7. The SMP sintering control method based on image monitoring according to claim 1, characterized in that, Based on the synchronous densification index and the mismatch risk level, and in conjunction with the current sintering stage parameters, sintering control parameters matching the current densification state of the green body are determined, including: Based on the degree of deviation between the synchronous densification index and the preset synchronous densification interval, the densification deviation corresponding to the current monitoring time is determined, and the densification deviation is subjected to hierarchical mapping processing in combination with the mismatch risk level to obtain the corresponding control intensity parameter. Based on the control intensity parameters and the current sintering stage parameters, the corresponding heating rate adjustment, holding time adjustment, and atmosphere adjustment are calculated respectively to form a set of sintering control parameters that match the current densification state of the green body. The set of sintering control parameters is matched with the preset range of sintering process parameters to obtain sintering control parameters that meet the process constraints.
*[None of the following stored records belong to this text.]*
(** [misa] writes keep U, S and (absent) H. *)
Lemma inv_misa s p val : csr_inv s p ->
  csr_inv (s <| misa := (val &w misa_mask p) |w (misa s &w not64 (misa_mask p)) |>) p.
Proof.
  intros I. set (s' := s <| misa := _ |>).
  assert (B : forall i, i = 7 \/ i = 18 \/ i = 20 -> Z.testbit (misa s') i = Z.testbit (misa s) i).
  { intros i Hi. change (misa s') with ((val &w misa_mask p) |w (misa s &w not64 (misa_mask p))).
    rewrite Z.lor_spec, !Z.land_spec, not64_bits by lia.
    replace (Z.testbit (misa_mask p) i) with false.
    - replace (i <? 64) with true by lia. now rewrite andb_false_r, andb_true_r.
    - unfold misa_mask. rewrite Z.land_spec. destruct Hi as [-> |[-> | ->]]; try reflexivity.
      now rewrite (proj2 (inv_noH _ _ I)). }
  assert (L : forall x, legalize_privilege s' p x = legalize_privilege s p x).
  { intros x. unfold legalize_privilege.
    rewrite !supports_bit by (unfold chr_U, chr_S, chr_H, chr_A, chr_Z; lia).
    unfold chr_U, chr_S, chr_H, chr_A. rewrite !B by lia. reflexivity. }
  destruct I. constructor; try assumption.
  - split; [now rewrite B by lia|apply inv_noH0].
  - change (0 <= prv s <= 3 /\ legalize_privilege s' p (prv s) = prv s). now rewrite L.
  - change (legalize_privilege s' p (get_field (mstatus s) MSTATUS_MPP) = get_field (mstatus s) MSTATUS_MPP).
    now rewrite L.
Qed.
8. The SMP sintering control method based on image monitoring according to claim 7, characterized in that, Based on the sintering control parameters, the parameters for subsequent sintering processes are adjusted, including: The sintering control parameters are input into the control interface of the sintering equipment, and the sintering control parameters are parsed into temperature adjustment commands and atmosphere adjustment commands corresponding to the current sintering stage. Based on the temperature adjustment command, the heating rate and holding time in the subsequent sintering process are corrected, and based on the atmosphere adjustment command, the atmosphere flow rate and atmosphere composition in the subsequent sintering process are corrected to form the corrected sintering operating parameters. The subsequent sintering process is controlled according to the revised sintering operating parameters.

9. The SMP sintering control method based on image monitoring according to claim 8, characterized in that, Updating the image state parameters and the synchronous compactness evaluation model based on the corrected time-series image data includes: Based on the corrected time-series image data, the contour size parameters, contour area parameters, grayscale feature parameters, and texture feature parameters corresponding to each monitoring time are re-extracted, and the re-extracted parameters are normalized to form updated image state parameters. The updated image state parameters are input into the synchronous density evaluation model to recalculate the synchronous density index for each monitoring time. Based on the relationship between the recalculated synchronous density index and the historical synchronous density index, the parameter weights in the synchronous density evaluation model are corrected. The synchronous compactness evaluation model is updated based on the corrected model parameter weights.

10. An SMP sintering control system based on image monitoring, characterized in that, The system includes: The image acquisition unit is used to acquire time-series image data of the SMP billet during the sintering process, and extract image state parameters to characterize the densification state of the billet based on the time-series image data. The risk level determination unit is used to construct a synchronous density evaluation model based on the image state parameters, and to use the synchronous density evaluation model to calculate the synchronous density index and mismatch risk level for each monitoring time. The control parameter generation unit is used to determine sintering control parameters that match the current compaction state of the green body based on the synchronous densification index and the mismatch risk level, combined with the current sintering stage parameters. The control and execution unit is used to correct the execution parameters of the subsequent sintering process based on the sintering control parameters, and to update the image state parameters and the synchronous densification evaluation model based on the corrected time-series image data.